Daily Devotions – God Delivers

Daily Devotions – God Delivers

 

 

Click this link to hear an audio version of the below text narrated by SOTH member Jerry Rhinehart:

 

Isaiah 37:14-20, 33-38 (NIV)

14 Hezekiah received the letter from the messengers and read it. Then he went up to the temple of the Lord and spread it out before the Lord. 15 And Hezekiah prayed to the Lord: 16 “Lord Almighty, the God of Israel, enthroned between the cherubim, you alone are God over all the kingdoms of the earth. You have made heaven and earth. 17 Give ear, Lord, and hear; open your eyes, Lord, and see; listen to all the words Sennacherib has sent to ridicule the living God. 18 “It is true, Lord, that the Assyrian kings have laid waste all these peoples and their lands. 19 They have thrown their gods into the fire and destroyed them, for they were not gods but only wood and stone, fashioned by human hands. 20 Now, Lord our God, deliver us from his hand, so that all the kingdoms of the earth may know that you, Lord, are the only God.”

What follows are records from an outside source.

Definition unpackErrorMsg (session : Z) (data : list value) : outcome (messageInterface + error) :=
  match data with
  | code_t :: message_t :: _ =>
    let code := match code_t with
                | VInt Kuint64 z => wrap_int64 z
                | VInt Kint64 z => z
                | _ => 0%Z
                end in
    let message := match message_t with
                   | VBytes b => string_of_bytes b
                   | VString s => s
                   | _ => ""
                   end in
    Ok (inl (errorMsg (mkMessageInfo ERROR session) code message))
  | _ => Panic
  end.

Definition unpackChoke (session : Z) (data : list value) : outcome (messageInterface + error) :=
  Ok (inl (choke (mkMessageInfo CHOKE session))).

Definition unpackers : gmap Z (Z -> list value -> outcome (messageInterface + error)) :=
  <[HANDSHAKE := unpackHandshake]> (<[HEARTBEAT := unpackHeartbeat]>
  (<[TERMINATE := unpackTerminate]> (<[INVOKE := unpackInvoke]> (<[CHUNK := unpackChunk]>
  (<[ERROR := unpackErrorMsg]> (<[CHOKE := unpackChoke]> ∅)))))).

(** The test [!ok] sets an error that the call of the nil unpacker does not let
    the code return. *)
Definition unpackMessage (input : list value) : outcome (messageInterface + error) :=
  match input with
  | typ :: ses :: rest =>
    let session := match ses with
                   | VInt Kuint64 z => wrap_int64 z
                   | VInt Kint64 z => z
                   | _ => 0%Z
                   end in
    match typ, rest with
    | VInt Kint64 number, VList data :: _ =>
      match unpackers !! number with
      | Some unpacker => unpacker session data
      | None => Panic
      end
    | _, _ => Panic
    end
  | _ => Panic
  end.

33 “Therefore this is what the Lord says concerning the king of Assyria: “He will not enter this city or shoot an arrow here. He will not come before it with shield or build a siege ramp against it. 34 By the way that he came he will return;
he will not enter this city,” declares the Lord. 35 “I will defend this city and save it, for my sake and for the sake of David my servant!” 36 Then the angel of the Lord went out and put to death a hundred and eighty-five thousand in the Assyrian camp. When the people got up the next morning—there were all the dead bodies! 37 So Sennacherib king of Assyria broke camp and withdrew. He returned to Nineveh and stayed there. 38 One day, while he was worshiping in the temple of his god Nisrok, his sons Adrammelek and Sharezer killed him with the sword, and they escaped to the land of Ararat. And Esarhaddon his son succeeded him as king.

 

In Isaiah 37, King Hezekiah, one of the best Israel ever had, is faced with the invading Syrian army and turns to God for deliverance, which God does. But years after Hezekiah died the Israelites turned away from God and the Babylonians came in to destroy them and take them into exile. Sin has real consequences and hurts us and others. God seeks to cleanse sin from us, but sometimes it hurts. The Gospel is God’s promise that through it all He is with us and the fire that we endure is not a consuming and destroying fire, but a refining and cleansing fire that leads to resurrection and new life. Because of what Jesus has done for us we can trust that we do not have to do anything to earn God’s deliverance, but simply accept it.